● TASK TO CARRY OUT: From the entries that follow, copy exactly the lines beginning at the line holding "nothing, but the" and continuing through the line holding "hw_pdpt pmem (table_of".

● LISTED RECORDS:
(** Inversion flips the frame bits of an entry and nothing else. *)
Lemma invert_as_xor e m :
  in_u64 e -> in_u64 m ->
  Z.lor (Z.land e (not64 m)) (Z.land (not64 e) m) = Z.lxor e m.
Proof.
  intros He Hm. apply Z.bits_inj'. intros i Hi.
  rewrite Z.lor_spec, !Z.land_spec, Z.lxor_spec, !testbit_not64 by lia.
  destruct (Z.ltb_spec i 64).
  - by destruct (Z.testbit e i), (Z.testbit m i).
  - by rewrite !(in_u64_testbit _ i) by done.
Qed.

Lemma phys_page_mask_u64 : in_u64 PHYSICAL_PAGE_MASK.
Proof. by rewrite phys_page_mask_law. Qed.

Lemma invert_frame e :
  in_u64 e ->
  Z.land (Z.lxor e (frame_mask 12)) (frame_mask 12) =
  Z.land (Z.lxor e (Z.ones 64)) (frame_mask 12).
Proof.
  intros He. apply Z.bits_inj'. intros i Hi.
  rewrite !Z.land_spec, !Z.lxor_spec, testbit_frame_mask, testbit_ones by lia.
  destruct (Z.ltb_spec i 52), (Z.ltb_spec i 64); try lia; btauto.
Qed.

Lemma invert_val_xor e :
  in_u64 e ->
  invert_val_if_needed e =
  if __pte_needs_invert e then Z.lxor e PHYSICAL_PAGE_MASK else e.
Proof.
  intros He. unfold invert_val_if_needed. case_match; [|done].
  apply invert_as_xor; [done|apply phys_page_mask_u64].
Qed.

Lemma lxor_u64 a b : in_u64 a -> in_u64 b -> in_u64 (Z.lxor a b).
Proof.
  intros Ha Hb. replace (Z.lxor a b) with (u64 (Z.lxor a b)); [apply u64_in|].
  apply Z.bits_inj'. intros i Hi. rewrite testbit_u64, Z.lxor_spec.
  destruct (Z.ltb_spec i 64); [done|]. by rewrite !(in_u64_testbit _ i) by done.
Qed.

Lemma invert_involutive e :
  in_u64 e -> e <> PHYSICAL_PAGE_MASK ->
  invert_val_if_needed (invert_val_if_needed e) = e.
Proof.
  intros He Hne. pose proof phys_page_mask_u64 as Hm.
  rewrite (invert_val_xor e He).
  destruct (__pte_needs_invert e) eqn:Hi; [|by rewrite invert_val_xor, Hi].
  rewrite invert_val_xor by by apply lxor_u64.
  replace (__pte_needs_invert _) with true.
  - by rewrite Z.lxor_assoc, Z.lxor_nilpotent, Z.lxor_0_r.
  - rewrite needs_invert_law in Hi |- *. apply andb_true_iff in Hi as [_ Hb].
    rewrite Z.lxor_spec, phys_page_mask_law, testbit_frame_mask by lia.
    replace ((0 <? 52) && negb (0 <? 12))%bool with false by done.
    rewrite xorb_false_r, Hb. rewrite phys_page_mask_law in Hne.
    unfold truthy. destruct (Z.eqb_spec (Z.lxor e (frame_mask 12)) 0) as [Hz|]; [|done].
    by apply Z.lxor_eq in Hz.
Qed.

(** A flag message is logged exactly when the flag is set. *)
Lemma single_flag v b :
  0 <= b -> (if has v (2 ^ b) then 2 ^ b else 0) = Z.land v (2 ^ b).
Proof.
  intros Hb. pose proof (pick_bits v [b]) as Hp. simpl in Hp.
  rewrite !Z.lor_0_r in Hp. apply Hp. by repeat constructor.
Qed.

Lemma guarded_flag v (c : bool) b :
  0 <= b ->
  (if (c && has v (2 ^ b))%bool then 2 ^ b else 0) = Z.land v (if c then 2 ^ b else 0).
Proof.
  intros Hb. destruct c; simpl; [by apply single_flag|by rewrite Z.land_0_r].
Qed.

Lemma pkey_bits v :
  Z.shiftl (Z.shiftr (Z.land v (Z.shiftl (Z.ones 4) 59)) 59) 59 =
  Z.land v (Z.shiftl (Z.ones 4) 59).
Proof.
  apply Z.bits_inj'. intros i Hi.
  destruct (Z.lt_ge_cases i 59).
  - rewrite Z.shiftl_spec_low, Z.land_spec, Z.shiftl_spec_low by lia. btauto.
  - rewrite Z.shiftl_spec, Z.shiftr_spec by lia.
    by replace (i - 59 + 59) with i by lia.
Qed.

Lemma dump_flags_common_prints v :
  exists ls, prints (dump_flags_common v) ls tt /\
    decode_flags ls = Z.land v (union_bits [0; 1; 2; 3; 4; 5]).
Proof.
  eexists. split; [unfold dump_flags_common; prints_tac|].
  rewrite !decode_flags_app.
  rewrite present_law, rw_law, user_law, pwt_law, pcd_law, accessed_law.
  rewrite <- pick_bits by (by repeat constructor).
  cbn [foldr]. rewrite Z.lor_0_r. by repeat (f_equal; [by case_match|]); case_match.
Qed.

Lemma dump_flags_last_level_prints v pke :
  exists ls, prints (dump_flags_last_level v pke) ls tt /\
    decode_flags ls = Z.land v (Z.lor (2 ^ 6) (Z.lor (2 ^ 8)
      (Z.lor (if CONFIG_HAVE_ARCH_USERFAULTFD_WP then 2 ^ 10 else 0)
        (Z.lor (if CONFIG_MEM_SOFT_DIRTY then 2 ^ 11 else 0)
          (Z.lor (2 ^ 63) (if pke then Z.shiftl (Z.ones 4) 59 else 0)))))).
Proof.
  eexists. split; [unfold dump_flags_last_level; prints_tac|].
  rewrite !decode_flags_app, !Z.land_lor_distr_r.
  rewrite dirty_law, protnone_law, present_law, uffd_wp_law, soft_dirty_law, nx_law,
    pkey_mask_law, pkey_bit_law.
  rewrite <- !single_flag, <- !guarded_flag by lia.
  f_equal; [by case_match|].
  f_equal; [by repeat case_match|].
  do 3 (f_equal; [by case_match|]).
  destruct pke; [|by rewrite Z.land_0_r].
  cbn -[Z.land Z.shiftl Z.shiftr]. by rewrite Z.lor_0_r, pkey_bits.
Qed.

Lemma dump_pte_prints e va pke :
  pte_none e = false -> pte_present e = true ->
  exists ls, prints (dump_pte e va pke) ls tt /\
    decode_flags ls = Z.land (invert_val_if_needed e) (shown_bits pke).
Proof.
  intros Hn Hp. unfold dump_pte. rewrite Hn, Hp. cbn [negb].
  destruct (dump_flags_common_prints (invert_val_if_needed e)) as (l1 & H1 & Hd1).
  destruct (dump_flags_last_level_prints (invert_val_if_needed e) pke) as (l2 & H2 & Hd2).
  eexists. split.
  - eapply prints_bind; [apply prints_printk|].
    eapply prints_bind; [exact H1|].
    eapply prints_bind; [eapply prints_when, prints_printk|].
    eapply prints_bind; [exact H2|].
    eapply prints_bind; apply prints_printk.
  - rewrite !decode_flags_app, Hd1, Hd2, decode_flags_if, pat_law.
    replace (decode_flags [Log KERN_CONT " PAT" []]) with (2 ^ 7) by done.
    rewrite single_flag by lia. unfold shown_bits.
    set (v := invert_val_if_needed e). clearbody v.
    set (rest := Z.lor (if CONFIG_HAVE_ARCH_USERFAULTFD_WP then 2 ^ 10 else 0) _).
    clearbody rest.
    replace (decode_flags [Log KERN_CONT nl []]) with 0 by done.
    replace (decode_flags _) with 0 by (by destruct (is_zero_page_pte e)).
    replace (decode_flags _) with 0 by done.
    rewrite !Z.lor_0_r, Z.lor_0_l, <- !Z.land_lor_distr_r, !Z.lor_assoc. done.
Qed.

(** When the hardware translates the address to [pa], the log contains exactly
    one physical address, [pa]. *)
Lemma init_reports_mapping pmem cr3 mm_pgd task_mm user_pid va pa :
  task_mm <> 0 ->
  top_present pmem (walk_root cr3 mm_pgd task_mm user_pid) va ->
  hw_walk pmem pgtable_l5_enabled (walk_root cr3 mm_pgd task_mm user_pid) va = Mapped pa ->
  always (page_table_walk_init user_pid va false) (fun t _ =>
    Forall (lawful pmem cr3 mm_pgd task_mm) t -> paddrs (printed t) = [pa]).
Proof.
  intros Hmm Htop Hx.
  eapply always_mono; [|apply (init_reports pmem cr3 mm_pgd task_mm user_pid va Hmm Htop)].
  intros t o Ha Hl. by apply (Ha Hl).
Qed.

(** C1. The log agrees with the hardware, whichever page tables the module was
    asked to inspect: when the hardware translates the address to [pa] (4K, 2M
    and 1G pages, 4 and 5 levels) the log contains exactly one physical address,
    [pa]; and if no entry read carries PROTNONE, or PSE without being present,
    it contains an address exactly when the hardware has one, so that nothing is
    reported for an address that is not mapped. *)
Theorem init_agrees_with_hardware pmem cr3 mm_pgd task_mm user_pid va :
  task_mm <> 0 ->
  top_present pmem (walk_root cr3 mm_pgd task_mm user_pid) va ->
  let x := hw_walk pmem pgtable_l5_enabled (walk_root cr3 mm_pgd task_mm user_pid) va in
  always (page_table_walk_init user_pid va false) (fun t _ =>
    Forall (lawful pmem cr3 mm_pgd task_mm) t ->
    (forall pa, x = Mapped pa -> paddrs (printed t) = [pa]) /\
    (Forall plain_load t -> paddrs (printed t) = mapped_addrs x)).
Proof.
  intros Hmm Htop. exact (init_reports pmem cr3 mm_pgd task_mm user_pid va Hmm Htop).
Qed.

(** C3. With four levels the top-level entry is not checked ([pgd_present] is
    constantly true when the p4d is folded): if it is absent, the hardware maps
    nothing, but the module goes on with the table at the frame the absent
    entry names and reports what it finds there. *)
Theorem walk_4l_absent_top pmem cr3 mm_pgd task_mm root va pke pa :
  pgtable_l5_enabled = false ->
  Z.testbit (entry_at pmem root va 39) 0 = false ->
  hw_pdpt pmem (table_of (entry_at pmem root va 39)) va = Mapped pa ->
  hw_walk pmem pgtable_l5_enabled root va = NotMapped /\
  always (walk_4l (PAGE_OFFSET + root + 8 * pgd_index va) va pke 0) (fun t _ =>
    Forall (lawful pmem cr3 mm_pgd task_mm) t -> paddrs (printed t) = [pa]).
Proof.
  intros H5 He Hx. unfold hw_walk, hw_pml4. rewrite H5, He. split; [done|].
  rewrite pgd_index_law, H5. set (pgdp := PAGE_OFFSET + root + _).
  intros pgd. eapply always_mono with (Q := fun t _ =>
    Forall (lawful pmem cr3 mm_pgd task_mm) t -> agrees t (Mapped pa)).
  { intros t o Ha [_ Hl]%Forall_cons. destruct (Ha Hl) as [Hm _]. by apply Hm. }
  refine (reports_seq pmem cr3 mm_pgd task_mm (dump_pgd pgd va) _ _ _ (dump_pgd_addr pgd va) _).
  rewrite pgd_present_law, H5. cbn [negb].
  apply (reports_call pmem cr3 mm_pgd task_mm); [done|].
  intros p4dp Hp. cbn in Hp. rewrite H5 in Hp. subst p4dp.
  rewrite <- Hx, <- entry_at_law. apply (from_p4d_reports pmem cr3 mm_pgd task_mm).
Qed.

(** C4. The flags logged for a mapped page can be read back: they stand for
    exactly the displayed bits of the entry (protection key included when the
    CPU has them), so no flag is lost, invented or mislabelled. *)
Theorem pte_flags_roundtrip e va pke :
  pte_none e = false -> pte_present e = true ->
  always (dump_pte e va pke) (fun t o =>
    o = Done tt /\
    decode_flags (printed t) = Z.land (invert_val_if_needed e) (shown_bits pke)).
Proof.
  intros Hn Hp. destruct (dump_pte_prints e va pke Hn Hp) as (ls & Hls & <-).
  eapply always_mono; [|exact Hls]. by intros t o (-> & -> & _).
Qed.

(** C5. The value shown for an entry whose frame number the kernel inverted
    (L1TF): the frame in it is the one the physical address is computed from,
    the other bits are those of the entry, and inverting again gives the entry
    back (except for the one value that inverts to the empty entry). *)
Theorem invert_val_consistent e :
  in_u64 e ->
  Z.shiftr (Z.land (invert_val_if_needed e) PHYSICAL_PAGE_MASK) 12 = pte_pfn e /\
  Z.land (invert_val_if_needed e) (not64 PHYSICAL_PAGE_MASK) =
    Z.land e (not64 PHYSICAL_PAGE_MASK) /\
  (e <> PHYSICAL_PAGE_MASK -> invert_val_if_needed (invert_val_if_needed e) = e).
Proof.
  intros He. split; [|split].
  - rewrite invert_val_xor by done.
    rewrite pte_pfn_law, pte_pfn_mask_law, phys_page_mask_law. f_equal.
    unfold protnone_mask. destruct (__pte_needs_invert e); [|by rewrite Z.lxor_0_r].
    by apply invert_frame.
  - rewrite invert_val_xor by done. destruct (__pte_needs_invert e); [|done].
    apply Z.bits_inj'. intros i Hi.
    rewrite !Z.land_spec, Z.lxor_spec, testbit_not64 by lia. btauto.
  - by apply invert_involutive.
Qed.

(** The registers, as the trace of [walk] read them. *)
Definition walk_registers (t : trace kernelE) (efer cr0 cr4 : Z) : Prop :=
  exists rest,
    t = Obs (E := kernelE) (RdmsrlSafe MSR_EFER) (0, efer) ::
        Obs (E := kernelE) ReadCr0 cr0 :: Obs (E := kernelE) ReadCr4 cr4 :: rest.

Definition reads_table (t : trace kernelE) : Prop :=
  exists p v, Obs (E := kernelE) (Load p) v ∈ t.

(** A trace with no [Load] in it. *)
Ltac no_read :=
  intros (? & ? & Hin);
  repeat (apply elem_of_cons in Hin as [Hin|Hin]; [discriminate Hin|]);
  by apply not_elem_of_nil in Hin.

(** C6. [walk] always returns, with the error of [rdmsrl_safe] or else 0, and
    it reads page tables only after the registers said that the CPU is in
    IA-32e mode with paging and PAE enabled. *)
Theorem walk_guarded pgdp va :
  always (walk pgdp va) (fun t o =>
    (exists err efer rest, o = Done err /\
      t = Obs (E := kernelE) (RdmsrlSafe MSR_EFER) (err, efer) :: rest) /\
    (reads_table t -> exists efer cr0 cr4,
      walk_registers t efer cr0 cr4 /\
      Z.land efer (Z.lor EFER_LME EFER_LMA) = Z.lor EFER_LME EFER_LMA /\
      has cr0 X86_CR0_PG = true /\ has cr4 X86_CR4_PAE = true)).
Proof.
  intros [err efer]. destruct (truthy err) eqn:Herr.
  { cbn -[truthy]. rewrite Herr. intros []. cbn -[truthy]. rewrite Herr.
    split; [by eexists _, _, _|no_read]. }
  assert (err = 0) as -> by (unfold truthy in Herr; lia). cbn [truthy Z.eqb negb].
  intros cr0. destruct (has cr0 X86_CR0_PG) eqn:Hcr0; cbn -[Z.lor Z.land].
  2: { rewrite Hcr0. intros []. split; [by eexists _, _, _|no_read]. }
  rewrite Hcr0. cbn -[Z.lor Z.land walk_4l walk_5l].
  destruct (Z.eqb_spec (Z.land efer (Z.lor EFER_LME EFER_LMA)) (Z.lor EFER_LME EFER_LMA))
    as [Hefer|]; cbn -[Z.lor Z.land walk_4l walk_5l].
  2: { intros []. split; [by eexists _, _, _|no_read]. }
  intros cr4. destruct (has cr4 X86_CR4_PAE) eqn:Hpae; cbn -[Z.lor Z.land walk_4l walk_5l].
  2: { intros []. split; [by eexists _, _, _|no_read]. }
  apply always_bind. set (pke := (_ && _)%bool).
  assert (Hn : neutral (if has cr4 X86_CR4_LA57
    then walk_5l pgdp va pke else walk_4l pgdp va pke 0))
    by (case_match; [apply walk_5l_neutral|apply walk_4l_neutral]).
  refine (always_mono _ _ _ _ Hn). intros t o [[[] ->] _]. cbn -[Z.lor Z.land]. split; [by eexists _, _, _|].
  intros _. exists efer, cr0, cr4. by repeat split; [eexists|..].
Qed.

● WRITTEN SOLUTION:
    nothing, but the module goes on with the table at the frame the absent
    entry names and reports what it finds there. *)
Theorem walk_4l_absent_top pmem cr3 mm_pgd task_mm root va pke pa :
  pgtable_l5_enabled = false ->
  Z.testbit (entry_at pmem root va 39) 0 = false ->
  hw_pdpt pmem (table_of (entry_at pmem root va 39)) va = Mapped pa ->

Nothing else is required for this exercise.